In recent years Dragons have improved their attendances however, so such a move is considered highly controversial and financially ineffective. The WRU nonetheless own both the team and the ground, so have strong control over the franchise's future.
A regional rugby franchise, originally known as Rygbi Gogledd Cymru (Welsh language for "Rugby North Wales") and later known as RGC 1404, was established in North Wales; plans called for the side to enter the Welsh Premier Division as early as 2010–11 and eventually the Celtic League/Pro12, but the venture was unsuccessful and was liquidated in 2011. The team, however, continues to play as part of Wales' national rugby academy. RGC 1404 also had a partnership with Rugby Canada by which the franchise would have a secondary role of developing players for the Canada national rugby union team, at least until enough local players were developed to fill a complete competitive squad.

==== Proposal 3 - Merge Cardiff Blues and Ospreys ====
As the most successful side in Pro14 (previously Celtic League) history, Ospreys now face significant issues, with reports of debts and stalled contract negotiations threatening their claim to players such as Alun Wyn Jones and head coach Allen Clarke. Managing director Andrew Millward had described the struggle, involving year long budget cuts and structural flaws in the Welsh rugby system, as leaving Wales unable to compete with rivals IRFU and FRR.

Facing a merger with Cardiff Blues however, Ospreys supporters have pushed back, arguing that the removal of the Ospreys franchise from the Swansea region would leave one of Wales' rugby heartlands without a local region side, instead forced to travel to their rivals ground at Cardiff Arms Park.

Blues supporters also point to the fierce battle their side won to remain in their traditional Cardiff RFC colours and name back in 2003, and are unwilling to adopt a new identity.

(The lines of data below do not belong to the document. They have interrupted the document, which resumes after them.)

(** ** Manifests *)

(** Putting a manifest under its key, with any options. *)
Lemma put_manifest_object m o r pres b' :
  repo_inv K N r → manifest_ok m → K (EncodeBytes m) →
  b_Put (manifestKey (Manifest_ID m)) (EncodeBytes m) o (r_Backend r) = (pres, b') →
  repo_inv K N (set_Backend b' r) ∧ extends K r (set_Backend b' r) ∧
  (is_ok pres = true ∨ pres = Err OsErrExist → has_manifest (set_Backend b' r) (Manifest_ID m) m).
Proof.
  intros Hi Hm Km Hput.
  assert (∀ o, b_object (manifestKey (Manifest_ID m)) (r_Backend r) = Some o → o = EncodeBytes m) as Hsame.
  { intros x Ho. apply (ri_manifests _ _ _ Hi) in Ho as [Ko HS]. by apply (K_inj _ HK). }
  assert (∀ k, b_object k b' = b_object k (r_Backend r) ∨
    (k = manifestKey (Manifest_ID m) ∧ b_object k b' = Some (EncodeBytes m))) as Hob.
  { intros k. destruct pres as [oi|e].
    - rewrite (b_Put_ok _ _ _ _ _ _ k Hput). case_decide; [by right|by left].
    - by eapply b_Put_err. }
  assert (repo_inv K N (set_Backend b' r) ∧ extends K r (set_Backend b' r)) as [Hi' Hx].
  { apply (inv_backend r (set_Backend b' r) b' (r_drawn r) Hi); [by destruct r|done| | |].
    - intros k x Ho. destruct (Hob k) as [->|[-> ->]]; [done|]. by rewrite (Hsame x Ho).
    - intros mid data Ho. destruct (Hob (manifestKey mid)) as [E|[E1 E2]].
      + rewrite E in Ho. by apply (ri_manifests _ _ _ Hi).
      + apply manifestKey_inj in E1 as ->. rewrite E2 in Ho. by injection Ho as <-.
    - intros i Hir. destruct (Hob (newContainerKey (r_Region r) (r_rand r i))) as [->|[E _]].
      + by apply (ri_fresh _ _ _ Hi).
      + by apply container_not_manifest in E. }
  split_and!; [done|done|]. intros Hres.
  assert (b_object (manifestKey (Manifest_ID m)) b' = Some (EncodeBytes m)) as E.
  { destruct pres as [oi|e].
    - rewrite (b_Put_ok _ _ _ _ _ _ _ Hput). by rewrite decide_True.
    - destruct Hres as [?|[= ->]]; [done|]. destruct (b_Put_exist _ _ _ _ _ Hput) as [_ [x Ho]].
      destruct (b_Put_err _ _ _ _ _ _ (manifestKey (Manifest_ID m)) Hput) as [->|[_ ?]]; [|done].
      by rewrite Ho, (Hsame x Ho). }
  exists (EncodeBytes m). split; [done|].
  rewrite EncodeBytes_ok, <- (app_nil_r (manifest_bytes m)) by done. by apply decode_manifest_bytes.
Qed.

Lemma putManifest_steps m r :
  repo_inv K N r → manifest_ok m → K (EncodeBytes m) →
  steps K N (putManifest m) r (λ mid r', mid = Manifest_ID m ∧ has_manifest r' mid m).
Proof.
  intros Hi Hm Km res r'. unfold putManifest, mbind, M_bind. rewrite attempt_run.
  unfold onBackend, zoom. destruct (b_Put _ _ _ _) as [pres b'] eqn:Hput. cbn [fst snd].
  destruct (put_manifest_object m _ r pres b' Hi Hm Km Hput) as (Hi' & Hx & Hhas).
  destruct pres as [oi|e].
  - intros [= <- <-] _. split_and!; [done..|]. apply Hhas. by left.
  - case_bool_decide as Ee.
    + intros [= <- <-] _. split_and!; [done..|]. apply Hhas. right. by subst.
    + intros [= <- <-] _. by split_and!.
Qed.

(** ** Storing content *)

Lemma pieces_of_concat size content : concat (pieces_of size content) = content.
Proof.
  apply concat_pieces; [|lia]. destruct (Z.leb_spec size 0); [|lia].
  unfold DefaultSize. change (Z.shiftl 4 20) with 4194304. lia.
Qed.

Lemma pieces_of_bound size content :
  0 < size → Forall (λ p, blen p <= size) (pieces_of size content).
Proof.
  intros Hs. unfold pieces_of. rewrite (proj2 (Z.leb_gt _ _)) by done.
  eapply Forall_impl; [apply (pieces_bound (S (length content)) (Z.to_nat size) content); lia|].
  cbn. intros p Hp. unfold blen. lia.
Qed.

Lemma New_ok (cs : list Chunk) hint : Z.of_nat (length cs) < 2 ^ 32 → manifest_ok (New cs hint).
Proof.
  intros Hn. unfold manifest_ok, New. cbn. split_and!; [done| |apply Z.mod_pos_bound; lia|by rewrite length_fmap|].
  - destruct cs as [|c cs'] using rev_ind; [done|]. rewrite foldl_app. cbn. apply u64_range.
  - apply Forall_fmap, Forall_forall. intros c _. split; cbn; unfold in_u32; [apply Z.mod_pos_bound; lia|unfold FlagNone; lia].
Qed.

Lemma New_entries (ds : list bytes) hint :
  Forall (λ d, blen d < 2 ^ 32) ds → Forall2 entry_of (m_Entries (New (chunk_of <$> ds) hint)) ds.
Proof.
  intros Hds. unfold New. cbn. induction Hds as [|d ds Hd Hds IH]; [constructor|].
  cbn. constructor; [|done]. split; cbn; [done|]. apply u32_id. unfold in_u32.
  pose proof (blen_nonneg d). lia.
Qed.

(** The record a manifest gives. *)
Lemma manifest_content r content rec :
  repo_inv K N r → storable K r content → Forall (avail r) (pieces_of (r_ChunkSize r) content) →
  steps K N (mid ← putManifest (manifest_of (r_ChunkSize r) content);
             mret (mkContentRef (u64 (blen content)) false zeroID true mid)) r
    (λ c r', content_of (avail r') r' (apply c rec) (pieces_of (r_ChunkSize r) content)).
Proof.
  intros Hi [Hcs Hsz Hct Hps Hman] Hav. pose proof (blen_nonneg content).
  eapply steps_bind; [apply putManifest_steps; [done| |done]|intros; by apply draws_pure|].
  { apply New_ok. by rewrite length_fmap. }
  cbv beta. intros mid r1 Hi1 Hx [-> Hm]. apply steps_ret; [done|].
  unfold content_of.
  cbn [Size apply set_content cr_size cr_hasInline cr_hasManifest cr_manifestID HasInline HasManifest ManifestID].
  rewrite pieces_of_concat, u64_id by (unfold in_u64; lia).
  split_and!; [done|done| |].
  - rewrite Forall_forall in *. intros d Hd. apply (ex_avail _ _ _ Hx); auto.
  - eexists. split; [done|]. apply New_entries. eapply Forall_impl; [apply pieces_of_bound; lia|].
    cbn. lia.
Qed.

Lemma steps_of_result {A C} (a : A) (k : A → M repo C) r Q :
  steps K N (k a) r Q → steps K N (of_result (Ok a) ≫= k) r Q.
Proof. done. Qed.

==== Proposal 4 - Merge Ospreys and Scarlets ====
More recent discussions have punted merging western sides Scarlets and Ospreys, with the Llanelli and Swansea teams either sharing grounds or moving fully. Scarlets opposed such a merger with Ospreys back in 2003, with the late Stuart Gallacher famously opposed to any arrangement which would have ended the Scarlets name.

A report by the BBC indicated that the Professional Rugby Board concluded the Ospreys and Scarlets should merge, to play as early as next season (2019-20). The Irish Times report that it was agreed that current players contracts will be honoured, with Scarlets head coach Brad Mooar and Ospreys boss Allen Clarke serving in coaching roles at the new side. Venues would be split, with Guinness Pro 14 fixtures played at Parc y Scarlets in Llanelli, European games at Swansea’s Liberty Stadium, and the Ospreys Llandarcy training ground as the chosen training site. Formation of a north Wales Pro 14 side would then be possible.

== Result ==
As of 6 March 2019, a statement by Scarlets indicated that the talks to merge with Ospreys had broken down, with the Llanelli side no longer interested in the deal. As a result, the PRB will continue its discussions of all options.